Keeping dancers safe outside requires the same intentional flooring as you have in the studio—but it also needs to be hearty enough to withstand the weather. With so many factors to consider, two ballet companies consulted with Harlequin Floors to find the perfect floor for their unique circumstances.

Last fall, Pittsburgh Ballet Theatre invested in a mobile stage that allowed the dancers to perform live for socially distanced audiences. "But we didn't have an outdoor resilient floor, so we quickly realized that if we had any rain, we were going to be in big trouble—it would have rotted," says artistic director Susan Jaffe.

The company purchased the lightweight, waterproof Harlequin's AeroDeck® sprung floor panels and the heavy-duty Harlequin Cascade™ vinyl, which is manufactured with BioCote® Antimicrobial Protection to help with the prevention of bacteria and mold. After an indoor test run while filming Nutcracker ("It felt exactly like our regular floor," says Jaffe), the company will debut the new setup this May in Pittsburgh's Schenley Park during a two-week series of performances shared with other local arts organizations.

Pittsburgh Ballet Theatre's Open Air Series last fall. The company plans to roll out their new Harlequin AeroDeck® sprung floor panels and Harlequin Cascade™ vinyl floor for more outdoor performances this spring.

Harris Ferris, Courtesy Pittsburgh Ballet Theatre

In addition to the possibility of rain, a range of temperatures also has to be taken into account. When the State Ballet of Rhode Island received a grant from the state to upgrade its 15-year-old stage, executive director Ana Fox chose the Harlequin Cascade vinyl floor in the lighter gray color "so that it would be cooler if it's reflecting sunlight during daytime performances," she says.

However, for the civic ballet company's first performance on its new 24-by-48–foot stage on November 22, heat was less of a concern than the Northeastern cold. Fortunately, Fox says the surface never got icy or too stiff. "It felt warm to the feel," she says. "You could see the dancers didn't hesitate to run or step into arabesque." (The Harlequin Cascade floor is known for providing a good grip.)
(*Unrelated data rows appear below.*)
Context {pixel : Type}.
Variable pixel_bytes : pixel -> list Byte.byte.
Variable warp_transform :
  option string -> string -> list Q -> list Q -> list Q * list Q.
Variable warp_transform_bounds :
  option string -> string -> Q * Q * Q * Q -> Q * Q * Q * Q.
Variable vrt_profile : WarpedVRT -> gmap string jvalue.
Variable vrt_read : WarpedVRT -> Window -> option (Z * Z) -> list (list pixel).
Variable block_windows : Dataset -> list Window.
Variable layer_info : DatasetReader -> string -> option Z -> list Byte.byte.

Lemma quiet_read_layers (rasters : list DatasetReader)
    (rs : Resampling) (tr : Affine.t) (w h : Z) (win : Window) (shape : Z * Z) :
  quiet (OptimizeRasterstack.read_layers vrt_read rasters rs tr w h win shape).
Proof.
  induction rasters as [|layer rasters IH]; simpl; solve_quiet.
  apply IH.
Qed.

Lemma quiet_range_m (stop step : Z) :
  quiet (OptimizeRasterstack.range_m stop step).
Proof.
  unfold OptimizeRasterstack.range_m.
  destruct (py_range_step 0 stop step); solve_quiet.
Qed.

Lemma quiet_single_solver (src_crs : option string) (dst_crs : string)
    (width height : Z) (bounds : list Q) :
  quiet (OptimizeRasters._calculate_default_transform warp_transform
           warp_transform_bounds src_crs dst_crs width height bounds).
Proof.
  unfold OptimizeRasters._calculate_default_transform.
  destruct (bool_decide _); [solve_quiet|].
  apply quiet_bind; [solve_quiet | intros _].
  destruct (warp_transform _ _ _ _) as [txs tys].
  destruct (zip txs tys) as [|p1 [|p2 [|p3 [|p4 [|p5 l]]]]]; [solve_quiet..| |solve_quiet].
  cbv zeta. apply quiet_bind; [solve_quiet | intros fb].
  apply quiet_bind; [solve_quiet | intros _].
  destruct (warp_transform_bounds _ _ _) as [[[db0 db1] db2] db3].
  solve_quiet.
Qed.

Lemma quiet_stack_solver (src_crs : option string) (dst_crs : string)
    (width height : Z) (bounds : list Q) :
  quiet (OptimizeRasterstack._calculate_default_transform warp_transform
           warp_transform_bounds src_crs dst_crs width height bounds).
Proof.
  unfold OptimizeRasterstack._calculate_default_transform.
  destruct (bool_decide _); [solve_quiet|].
  cbv zeta. apply quiet_bind; [solve_quiet | intros _].
  destruct (warp_transform _ _ _ _) as [txs tys].
  destruct (zip txs tys) as [|p1 [|p2 [|p3 [|p4 [|p5 l]]]]]; [solve_quiet..| |solve_quiet].
  cbv zeta. apply quiet_bind; [solve_quiet | intros fb].
  apply quiet_bind; [solve_quiet | intros _].
  destruct (warp_transform_bounds _ _ _) as [[[db0 db1] db2] db3].
  solve_quiet.
Qed.

(** A tile whose block file is not there, or may be overwritten, raises no
    output conflict. *)
Lemma calm_single_tile (src : DatasetReader)
    (raster_name raster_folder : string) (overwrite : bool)
    (rs_method : Resampling) (compression : string) (dst_res : Q * Q)
    (in_memory : option bool) (tile : Tile) :
  calm (fun f => overwrite = true
                 \/ f !! blk_path raster_folder raster_name tile = None)
    (OptimizeRasters.optimize_rasters_tile pixel_bytes vrt_profile vrt_read
       block_windows src raster_name raster_folder overwrite rs_method
       compression dst_res in_memory tile).
Proof.
  unfold OptimizeRasters.optimize_rasters_tile.
  do 7 (apply calm_bind_quiet; [solve [solve_quiet] | intros ?]).
  apply calm_check. solve_harmless.
Qed.

Lemma calm_stack_tile (rasters : list DatasetReader)
    (raster_name raster_folder : string) (overwrite : bool)
    (rs_method : Resampling) (dst_res : Q * Q) (tile : Tile) :
  calm (fun f => overwrite = true
                 \/ f !! blk_path raster_folder raster_name tile = None)
    (OptimizeRasterstack.optimize_rasterstack_tile pixel_bytes vrt_read
       rasters raster_name raster_folder overwrite rs_method dst_res tile).
Proof.
  unfold OptimizeRasterstack.optimize_rasterstack_tile.
  do 5 (apply calm_bind_quiet; [solve [solve_quiet] | intros ?]).
  apply calm_bind_quiet; [apply quiet_read_layers | intros ?].
  apply calm_check.
  repeat first
    [ apply calm_quiet, quiet_range_m | progress solve_harmless ].
Qed.

(** A loop over items that write to different files, each item free of
    conflict when its own file is not there, is free of conflict when none
    of the files is there. *)
Lemma calm_for_fold_paths {A S} (path_of : A -> string) (overwrite : bool)
    (l : list A) (acc : S) (body : S -> A -> M S) :
  NoDup (path_of <$> l) ->
  (forall acc v,
     calm (fun f => overwrite = true \/ f !! path_of v = None) (body acc v)) ->
  (forall acc v p, p <> path_of v -> preserves p (body acc v)) ->
  calm (fun f => overwrite = true \/ forall v, v ∈ l -> f !! path_of v = None)
    (for_fold l acc body).
Proof.
  intros Hnd Hcalm Hframe. revert acc.
  induction l as [|v l IH]; intros acc; cbn [for_fold].
  - apply calm_quiet, quiet_ret.
  - rewrite fmap_cons in Hnd. apply NoDup_cons in Hnd as [Hv Hnd].
    eapply calm_bind; [|intros acc'; apply (IH Hnd)].
    intros st Hfree. split.
    + apply Hcalm. destruct Hfree as [?|Hnone]; [by left | right].
      apply Hnone. by left.
    + destruct Hfree as [?|Hnone]; [by left | right].
      intros t Ht. rewrite Hframe.
      * apply Hnone. by right.
      * intros Heq. apply Hv. rewrite <- Heq. apply list_elem_of_fmap.
        by exists t.
Qed.

Lemma calm_for_each_paths {A} (path_of : A -> string) (overwrite : bool)
    (l : list A) (body : A -> M unit) :
  NoDup (path_of <$> l) ->
  (forall v,
     calm (fun f => overwrite = true \/ f !! path_of v = None) (body v)) ->
  (forall v p, p <> path_of v -> preserves p (body v)) ->
  calm (fun f => overwrite = true \/ forall v, v ∈ l -> f !! path_of v = None)
    (for_each l body).
Proof.
  intros Hnd Hcalm Hframe.
  induction l as [|v l IH]; cbn [for_each].
  - apply calm_quiet, quiet_ret.
  - rewrite fmap_cons in Hnd. apply NoDup_cons in Hnd as [Hv Hnd].
    eapply calm_bind; [|intros _; apply (IH Hnd)].
    intros st Hfree. split.
    + apply Hcalm. destruct Hfree as [?|Hnone]; [by left | right].
      apply Hnone. by left.
    + destruct Hfree as [?|Hnone]; [by left | right].
      intros t Ht. rewrite Hframe.
      * apply Hnone. by right.
      * intros Heq. apply Hv. rewrite <- Heq. apply list_elem_of_fmap.
        by exists t.
Qed.

(** The tiles of a box write to different block files. *)
Lemma NoDup_blk_paths (raster_folder raster_name : string) (w s e n : Q) :
  NoDup (blk_path raster_folder raster_name <$> tiles w s e n).
Proof.
  apply NoDup_fmap_on; [|apply NoDup_tiles].
  intros a b Ha Hb. apply blk_path_inj; by eapply tiles_within_grid.
Qed.

(** [_writeLayerInfo] leaves the sidecar with the serialized metadata, in
    either script. *)
Lemma single_writeLayerInfo_run (src : DatasetReader)
    (layerName outFld : string) (nLayers : option Z) (st : state) :
  OptimizeRasters._writeLayerInfo layer_info src layerName outFld nLayers st
  = (MkState (<[json_path outFld layerName := layer_info src layerName nLayers]>
                (fs st)) (trace st), inr tt).
Proof.
  unfold OptimizeRasters._writeLayerInfo, bind, open_wb, file_write.
  cbn [fs trace]. fold (json_path outFld layerName).
  by rewrite lookup_insert_eq, insert_insert_eq.
Qed.

Lemma stack_writeLayerInfo_run (src : DatasetReader)
    (layerName outFld : string) (nLayers : option Z) (st : state) :
  OptimizeRasterstack._writeLayerInfo layer_info src layerName outFld nLayers st
  = (MkState (<[json_path outFld layerName := layer_info src layerName nLayers]>
                (fs st)) (trace st), inr tt).
Proof.
  unfold OptimizeRasterstack._writeLayerInfo, bind, open_wb, file_write.
  cbn [fs trace]. fold (json_path outFld layerName).
  by rewrite lookup_insert_eq, insert_insert_eq.
Qed.

#[local] Abbreviation single_file :=
  (OptimizeRasters.optimize_rasters_file pixel_bytes warp_transform
     warp_transform_bounds vrt_profile vrt_read block_windows layer_info).
#[local] Abbreviation stack_run :=
  (OptimizeRasterstack.optimize_rasterstack pixel_bytes warp_transform
     warp_transform_bounds vrt_read layer_info).
(** X11: opening the assessment page of one's project writes, row by row.
    A page shown without an error has added one observation, one assessment
    and one verification log, and the assessment it shows is one of the
    project.  A page shown with an error has stopped at the first [INSERT]
    the server refuses, with that error, and has added exactly the rows
    inserted before it: nothing when the observation is refused, the
    observation when the assessment is refused, the observation and the
    assessment when the log is refused.  The owner gets no other answer. *)
Theorem project_assessment_records_each_view w user_id project_id s p :
  select_own_project project_id user_id (committed s) = Some p ->
  let s' := snd (assess w (Some user_id) project_id s) in
  let pd :=
    {| pd_project_type := p_type p;
       pd_area_size := float_of_decimal (p_area_size p);
       pd_area_unit := p_area_unit p;
       pd_satellite_data := satellite w |} in
  let result := analyze_project float_of_str (ai w) pd in
  match fst (assess w (Some user_id) project_id s) with
  | AssessmentPage (Some a) None =>
      rows_added (committed s) (committed s') 1 1 1
      /\ In a (assessments (committed s'))
      /\ a_project_id a = project_id
  | AssessmentPage None (Some e) =>
      (rows_added (committed s) (committed s') 0 0 0
       /\ refuses (insert_observation mysql_decimal mysql_varchar
                    project_id (now w) (satellite w)) e)
      \/ (rows_added (committed s) (committed s') 1 0 0
          /\ refuses (insert_assessment mysql_decimal mysql_varchar
                    project_id (now w) result (PInt 0)) e)
      \/ (rows_added (committed s) (committed s') 1 1 0
          /\ refuses (insert_log mysql_decimal mysql_varchar
                    project_id (next_assessment (autoinc s)) (now w) result pd (PInt 0)) e)
  | _ => False
  end.
Proof.
  intros Hown.
  assert (Hkey : has_key p_id project_id
                   (update_where p_id project_id (set_project_status assessing)
                      (projects (committed s))) = true).
  { rewrite has_key_update_where by reflexivity.
    apply (select_own_project_key _ _ _ _ Hown). }
  cbv zeta. unfold assess, project_assessment, serve.
  match goal with
  | |- context [let '(r, c) := ?body (opened s) in _] =>
      destruct (body (opened s)) as [r c] eqn:Hrun
  end.
  cbn [fst snd].
  erewrite bind_of_inr in Hrun by reflexivity. seq_simpl. rewrite Hown in Hrun.
  erewrite bind_of_inr in Hrun by reflexivity.
  erewrite bind_of_inr in Hrun by reflexivity. seq_simpl.
  unfold try_except in Hrun.
  (* INSERT INTO satellite_data; commit *)
  lazymatch type of Hrun with
  | match bind (insert_observation ?md ?mv ?pid ?t ?sat) _ ?c2 with _ => _ end = _ =>
      destruct (insert_observation md mv pid t sat c2) as [[e3 | []] c3] eqn:E3
  end.
  { rewrite (bind_of_inl _ _ _ _ _ E3) in Hrun.
    pose proof (insert_observation_inl _ _ _ _ _ _ _ _ E3) as ->.
    inversion Hrun; subst r c. left. seq_simpl.
    split; [apply rows_added_none; reflexivity |].
    eapply insert_observation_refuses; [rewrite E3; reflexivity |].
    cbn [working projects with_projects]. exact Hkey. }
  rewrite (bind_of_inr _ _ _ _ _ E3) in Hrun.
  apply insert_observation_inr in E3.
  destruct E3 as (ndvi & cover & cloud & source & raw & processed & _ & ->).
  erewrite bind_of_inr in Hrun by reflexivity.
  seq_simpl.
  (* INSERT INTO carbon_assessments; commit; LAST_INSERT_ID() *)
  lazymatch type of Hrun with
  | match bind (insert_assessment ?md ?mv ?pid ?t ?res ?zero) _ ?c4 with _ => _ end = _ =>
      destruct (insert_assessment md mv pid t res zero c4) as [[e5 | []] c5] eqn:E5
  end.
  { rewrite (bind_of_inl _ _ _ _ _ E5) in Hrun.
    pose proof (insert_assessment_inl _ _ _ _ _ _ _ _ _ E5) as ->.
    inversion Hrun; subst r c. right. left. seq_simpl.
    split; [eapply rows_added_observation; reflexivity |].
    eapply insert_assessment_refuses; [rewrite E5; reflexivity |].
    cbn [working projects with_projects with_observations]. exact Hkey. }
  rewrite (bind_of_inr _ _ _ _ _ E5) in Hrun.
  apply insert_assessment_inr in E5.
  destruct E5 as (est & conf & meth & ver & _ & _ & _ & _ & _ & ->).
  erewrite bind_of_inr in Hrun by reflexivity.
  erewrite bind_of_inr in Hrun by reflexivity.
  seq_simpl.
  (* INSERT INTO ai_verification_logs; commit *)
  lazymatch type of Hrun with
  | match bind (insert_log ?md ?mv ?pid ?aid ?t ?res ?pd ?zero) _ ?c6 with _ => _ end = _ =>
      destruct (insert_log md mv pid aid t res pd zero c6) as [[e7 | []] c7] eqn:E7
  end.
  { rewrite (bind_of_inl _ _ _ _ _ E7) in Hrun.
    pose proof (insert_log_inl _ _ _ _ _ _ _ _ _ _ _ E7) as ->.
    inversion Hrun; subst r c. right. right. seq_simpl.
    split; [eapply rows_added_assessment; reflexivity |].
    eapply insert_log_refuses; [rewrite E7; reflexivity |].
    cbn [working projects assessments with_projects with_observations
         with_assessments].
    apply andb_true_iff. split; [exact Hkey | apply has_key_last; reflexivity]. }
  rewrite (bind_of_inr _ _ _ _ _ E7) in Hrun.
  apply insert_log_inr in E7.
  destruct E7 as (model & lconf & _ & _ & ->).
  erewrite bind_of_inr in Hrun by reflexivity.
  (* SELECT ... ORDER BY assessment_date DESC LIMIT 1 *)
  erewrite bind_of_inr in Hrun by reflexivity.
  unfold ret in Hrun. inversion Hrun; subst r c.
  seq_simpl.
  cbn [projects assessments observations logs with_projects with_assessments
       with_observations with_logs].
  rewrite latest_assessment_app. cbn [a_project_id a_date].
  rewrite Z.eqb_refl.
  assert (Hrows : forall t0 o a l,
             rows_added t0
               (with_logs
                  (with_assessments
                     (with_observations
                        (with_projects t0
                           (update_where p_id project_id (set_project_status assessing)
                              (projects t0)))
                        (observations t0 ++ [o]))
                     (assessments t0 ++ [a]))
                  (logs t0 ++ [l])) 1 1 1).
  { intros t0 o a l. eapply rows_added_log; reflexivity. }
  destruct (latest_assessment (assessments (committed s)) project_id) as [b |] eqn:L.
  - apply latest_assessment_in in L. destruct L as [Hin Hb].
    destruct (a_date b <=? now w).
    + split; [apply Hrows |].
      split; [apply in_or_app; right; left; reflexivity | reflexivity].
    + split; [apply Hrows |].
      split; [apply in_or_app; left; exact Hin | exact Hb].
  - split; [apply Hrows |].
    split; [apply in_or_app; right; left; reflexivity | reflexivity].
Qed.

(** C6 (as the code has it): [register_project] commits after every
    insertion and rolls nothing back.  An invocation that ends in the
    redirect to the assessment page has added exactly one observation, one
    assessment and one verification log; whatever the outcome, what it has
    published is a beginning of that sequence.  And once the project row is
    accepted and the three numbers of the form are read, the invocation stops
    at the first [INSERT] the server refuses, answers with that error, and
    leaves exactly the rows inserted before it: nothing when the observation
    is refused, the observation when the assessment is refused, the
    observation and the assessment when the log is refused. *)
Theorem register_project_commits_row_by_row w session method form s :
  (forall project_id,
      fst (register w session method form s) = RegisterDone project_id ->
      rows_added (committed s) (committed (snd (register w session method form s))) 1 1 1)
  /\ (rows_added (committed s) (committed (snd (register w session method form s))) 0 0 0
      \/ rows_added (committed s) (committed (snd (register w session method form s))) 1 0 0
      \/ rows_added (committed s) (committed (snd (register w session method form s))) 1 1 0
      \/ rows_added (committed s) (committed (snd (register w session method form s))) 1 1 1)
  /\ (forall user_id area,
        session = Some user_id -> method = POST ->
        fst (insert_project mysql_project user_id form (now w) (opened s)) = inr tt ->
        float_of_str (f_latitude form) <> None ->
        float_of_str (f_longitude form) <> None ->
        float_of_str (f_area_size form) = Some area ->
        let out := fst (register w session method form s) in
        let s' := snd (register w session method form s) in
        let project_id := next_project (autoinc s) in
        let assessment_id := next_assessment (autoinc s) in
        let pd :=
          {| pd_project_type := f_project_type form; pd_area_size := area;
             pd_area_unit := f_area_unit form; pd_satellite_data := satellite w |} in
        let result := analyze_project float_of_str (ai w) pd in
        (exists e,
            refuses (insert_observation mysql_decimal mysql_varchar
                    project_id (now w) (satellite w)) e
            /\ out = RegisterForm (Some e)
            /\ rows_added (committed s) (committed s') 0 0 0)
        \/ (exists e,
               refuses (insert_assessment mysql_decimal mysql_varchar
                    project_id (now w) result (PFloat 0)) e
               /\ out = RegisterForm (Some e)
               /\ rows_added (committed s) (committed s') 1 0 0)
        \/ (exists e,
               refuses (insert_log mysql_decimal mysql_varchar
                    project_id assessment_id (now w) result pd (PFloat 0)) e
               /\ out = RegisterForm (Some e)
               /\ rows_added (committed s) (committed s') 1 1 0)
        \/ (out = RegisterDone project_id
            /\ rows_added (committed s) (committed s') 1 1 1)).
Proof.
  destruct session as [user_id |]; [destruct method |].
  - split; [intros ? H; discriminate H |].
    split; [left; apply rows_added_none; reflexivity |].
    intros ? ? _ H. discriminate H.
  - destruct (register_project_trace w user_id form s)
      as [(e & He & Hout & Hsame)
         | (p & Hacc & _ & _ & _ & _ & [(Hout & Hnone & _ & Hrows) | Hrest])];
      cbv zeta in *.
    + split; [intros ? H; rewrite Hout in H; discriminate H |].
      split; [left; rewrite Hsame; apply rows_added_none; reflexivity |].
      intros ? ? [= <-] _ Hacc. unfold register in *.
      rewrite He in Hacc. discriminate Hacc.
    + split; [intros ? H; rewrite Hout in H; discriminate H |].
      split; [left; exact Hrows |].
      intros ? area _ _ _ Hlat Hlng Harea. exfalso.
      destruct Hnone as [H | [H | H]];
        [exact (Hlat H) | exact (Hlng H) | rewrite H in Harea; discriminate Harea].
    + destruct Hrest as (area' & _ & _ & Harea' & Hrest).
      destruct Hrest as [(e & H1 & H2 & _ & H3) | [(e & H1 & H2 & _ & H3)
                        | [(e & H1 & H2 & _ & H3) | (H2 & _ & H3)]]];
        (split; [intros ? H; rewrite H2 in H;
                 first [discriminate H | exact H3] |]);
        (split; [first [left; exact H3 | right; left; exact H3
                       | right; right; left; exact H3 | right; right; right; exact H3] |]);
        intros ? area [= <-] _ _ _ _ Harea;
        rewrite Harea in Harea'; injection Harea' as <-.
      * left. exists e. repeat split; assumption.
      * right. left. exists e. repeat split; assumption.
      * right. right. left. exists e. repeat split; assumption.
      * right. right. right. split; assumption.
  - split; [intros ? H; discriminate H |].
    split; [left; apply rows_added_none; reflexivity |].
    intros ? ? H. discriminate H.
Qed.
Lemma decode_encodePair (c d : N) (rest : list N) :
  isHighSurrogate c = true -> isLowSurrogate d = true ->
  decode (encodePoint (65536 + (c - 55296) * 1024 + (d - 56320)) ++ rest)
  = option_map (fun s => c :: d :: s) (decode rest).
Proof.
  intros Hh Hl. unfold isHighSurrogate, isLowSurrogate in Hh, Hl. nbool.
  set (cp := (65536 + (c - 55296) * 1024 + (d - 56320))%N).
  assert (Hrange : (65536 <= cp < 1114112)%N) by (unfold cp; lia).
  assert (Hq : ((cp - 65536) / 1024 = c - 55296)%N).
  { symmetry. apply N.div_unique with (r := (d - 56320)%N); unfold cp; lia. }
  assert (Hm : ((cp - 65536) mod 1024 = d - 56320)%N).
  { symmetry. apply N.mod_unique with (q := (c - 55296)%N); unfold cp; lia. }
  clearbody cp. unfold encodePoint.
  replace (cp <? 128)%N with false by (symmetry; apply N.ltb_ge; lia).
  replace (cp <? 2048)%N with false by (symmetry; apply N.ltb_ge; lia).
  replace (cp <? 65536)%N with false by (symmetry; apply N.ltb_ge; lia).
  cbn [app decode].
  assert (Hrec : ((240 + cp / 262144 - 240) * 262144 + (128 + cp / 4096 mod 64 - 128) * 4096
                  + (128 + cp / 64 mod 64 - 128) * 64 + (128 + cp mod 64 - 128) = cp)%N).
  { split_point cp. lia. }
  rewrite Hrec, Hq, Hm.
  replace (55296 + (c - 55296))%N with c by lia.
  replace (56320 + (d - 56320))%N with d by lia.
  split_point cp.
  repeat match goal with
  | |- context [if ?b then _ else _] =>
      let Hb := fresh "Hb" in destruct b eqn:Hb
  end; unfold isContinuation in *; nbool; try lia; reflexivity.
Qed.

(** Written as UTF-8 and read back, a well-formed string is itself. *)
Theorem decode_encode (s : jsstring) :
  wellFormed s = true -> decode (encode s) = Some s.
Proof.
  remember (List.length s) as n eqn:Hn. revert s Hn.
  induction n as [n IH] using lt_wf_ind. intros s Hn Hwf.
  destruct s as [|c rest]; [reflexivity|].
  cbn [encode wellFormed] in *.
  destruct (isHighSurrogate c) eqn:Hh.
  - destruct rest as [|d rest']; [discriminate|].
    apply andb_true_iff in Hwf. destruct Hwf as [Hl Hwf]. rewrite Hl.
    rewrite decode_encodePair by assumption.
    rewrite (IH (List.length rest')) by (cbn [List.length] in Hn; try lia; auto).
    reflexivity.
  - apply andb_true_iff in Hwf. destruct Hwf as [Hc Hwf].
    apply andb_true_iff in Hc. destruct Hc as [Hl Hc].
    apply negb_true_iff in Hl. rewrite Hl. apply N.ltb_lt in Hc.
    rewrite decode_encodePoint by assumption.
    rewrite (IH (List.length rest)) by (cbn [List.length] in Hn; try lia; auto).
    reflexivity.
Qed.

Lemma wellFormed_app (a b : jsstring) :
  wellFormed a = true -> wellFormed b = true -> wellFormed (a ++ b) = true.
Proof.
  remember (List.length a) as n eqn:Hn. revert a Hn.
  induction n as [n IH] using lt_wf_ind. intros a Hn Ha Hb.
  destruct a as [|c rest]; [exact Hb|].
  cbn [app wellFormed] in *. destruct (isHighSurrogate c).
  - destruct rest as [|d rest']; [discriminate|]. cbn [app].
    apply andb_true_iff in Ha. destruct Ha as [-> Ha]. cbn [andb].
    apply (IH (List.length rest')); cbn [List.length] in Hn; try lia; auto.
  - apply andb_true_iff in Ha. destruct Ha as [-> Ha]. cbn [andb].
    apply (IH (List.length rest)); cbn [List.length] in Hn; try lia; auto.
Qed.

(** Plain characters: 16-bit code units that are not surrogates. *)
Lemma wellFormed_plain (s : jsstring) :
  Forall (fun c => (c < 55296)%N) s -> wellFormed s = true.
Proof.
  induction 1 as [|c rest Hc _ IH]; [reflexivity|].
  cbn [wellFormed]. unfold isHighSurrogate, isLowSurrogate.
  replace (55296 <=? c)%N with false by (symmetry; apply N.leb_gt; lia).
  replace (56320 <=? c)%N with false by (symmetry; apply N.leb_gt; lia).
  replace (c <? 65536)%N with true by (symmetry; apply N.ltb_lt; lia).
  exact IH.
Qed.

Lemma wellFormed_unicodeEscape (c : N) : wellFormed (unicodeEscape c) = true.
Proof.
  apply wellFormed_plain. unfold unicodeEscape.
  assert (Hd : forall d, (d < 16)%N -> (hexDigit d < 55296)%N).
  { intros d Hlt. unfold hexDigit. destruct (d <? 10)%N; lia. }
  repeat constructor; try lia; apply Hd; apply N.mod_upper_bound; discriminate.
Qed.

Lemma wellFormed_quoteUnit (c : N) :
  (c < 65536)%N -> isHighSurrogate c = false -> wellFormed (quoteUnit c) = true.
Proof.
  intros Hc Hh. unfold quoteUnit.
  repeat match goal with
  | |- context [if (c =? ?k)%N then _ else _] => destruct (c =? k)%N; [reflexivity|]
  end.
  destruct ((c <? 32)%N || isHighSurrogate c || isLowSurrogate c) eqn:He.
  - apply wellFormed_unicodeEscape.
  - apply orb_false_iff in He. destruct He as [_ Hl].
    cbn [wellFormed]. rewrite Hh, Hl. apply N.ltb_lt in Hc. rewrite Hc. reflexivity.
Qed.

(** The text of a quoted string holds no lone surrogate. *)
Lemma wellFormed_quoteBody (s : jsstring) :
  Forall (fun c => (c < 65536)%N) s -> wellFormed (quoteBody s) = true.
Proof.
  remember (List.length s) as n eqn:Hn. revert s Hn.
  induction n as [n IH] using lt_wf_ind. intros s Hn Hs.
  destruct s as [|c rest]; [reflexivity|].
  inversion Hs as [|? ? Hc Hrest]; subst.
  cbn [quoteBody]. destruct (isHighSurrogate c) eqn:Hh.
  - destruct rest as [|d rest']; [apply wellFormed_unicodeEscape|].
    destruct (isLowSurrogate d) eqn:Hl.
    + cbn [wellFormed]. rewrite Hh, Hl. cbn [andb].
      inversion Hrest; subst.
      apply (IH (List.length rest')); cbn [List.length]; try lia; auto.
    + apply wellFormed_app; [apply wellFormed_unicodeEscape|].
      apply (IH (List.length (d :: rest'))); cbn [List.length]; try lia; auto.
  - apply wellFormed_app; [apply wellFormed_quoteUnit; assumption|].
    apply (IH (List.length rest)); cbn [List.length]; try lia; auto.
Qed.

End UTF8Facts.

(** ** The snapshot round trip *)

Module StoreFacts.
Import JSON Store JSONFacts.

Lemma turnText_eq (t : Turn) :
  turnText t =
  (123 :: 10 :: 32 :: 32 :: 32 :: 32 :: 34 :: quoteBody (lit "role") ++
   34 :: 58 :: 32 :: 34 :: quoteBody (roleName (role t)) ++
   34 :: 44 :: 10 :: 32 :: 32 :: 32 :: 32 :: 34 :: quoteBody (lit "content") ++
   34 :: 58 :: 32 :: 34 :: quoteBody (content t) ++
   34 :: 10 :: 32 :: 32 :: [125])%N.
Proof.
  unfold turnText, json_of_turn. cbn. unfold quote.
  repeat first [rewrite <- app_assoc | progress cbn [app]]. reflexivity.
Qed.

Lemma snapshot_cons (t : Turn) (h : list Turn) :
  snapshot (t :: h) =
  (91 :: 10 :: 32 :: 32 :: join turnSeparator (map turnText (t :: h)) ++ [10; 93])%N.
Proof.
  unfold snapshot, stringify2, json_of_history.
  cbn [serialize map]. rewrite map_map. reflexivity.
Qed.

Lemma parseValue_turn (t : Turn) (rest : jsstring) (fuel : nat) :
  parseValue (4 + fuel) (10 :: 32 :: 32 :: turnText t ++ rest)%N
  = Some (json_of_turn t, rest).
Proof.
  rewrite turnText_eq. destruct t as [r c]. unfold json_of_turn.
  cbn [Store.role Store.content].
  repeat (rewrite <- ?app_assoc; cbn [app]).
  destruct r; cbn; rewrite parseChars_quoteBody; reflexivity.
Qed.

Lemma turnText_nonempty (t : Turn) : exists s, turnText t = 123%N :: s.
Proof. rewrite turnText_eq. eexists. reflexivity. Qed.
"To have a safe floor for dancers not to worry about shin splints or something of that nature, that's everything," she says. "The dancers have to feel secure."

State Ballet of Rhode Island first rolled out their new Harlequin Cascade™ flooring for an outdoor performance last November.

Courtesy of Harlequin

Of course, the elements need to be considered even when dancers aren't actively performing. Although Harlequin's AeroDeck is waterproof, both PBT and SBRI have tarps to cover their stages to keep any water out. SBRI also does damp mopping before performances to get pollen off the surface. Additionally, the company is building a shed to safely store the floor long-term when it's not in use. "Of course, it's heavy, but laying down the floor and putting it away was not an issue at all," says Fox, adding that both were easy to accomplish with a crew of four people.

Since the Harlequin Cascade surface is versatile enough to support a wide range of dance styles—and even opera and theater sets—both PBT and SBRI are partnering with other local arts organizations to put their outdoor stages to use as much as possible. Because audiences are hungry for art right now.

"In September, I made our outdoor performance shorter so we wouldn't have to worry about intermission or bathrooms, but when it was over, they just sat there," says Jaffe, with a laugh. "People were so grateful and so happy to see us perform. We just got an overwhelming response of love and gratitude."

Marisa Grywalski and Alejandro Diaz in Susan Jaffes "Carmina Terra," part of PBT's Open Air Series last fall.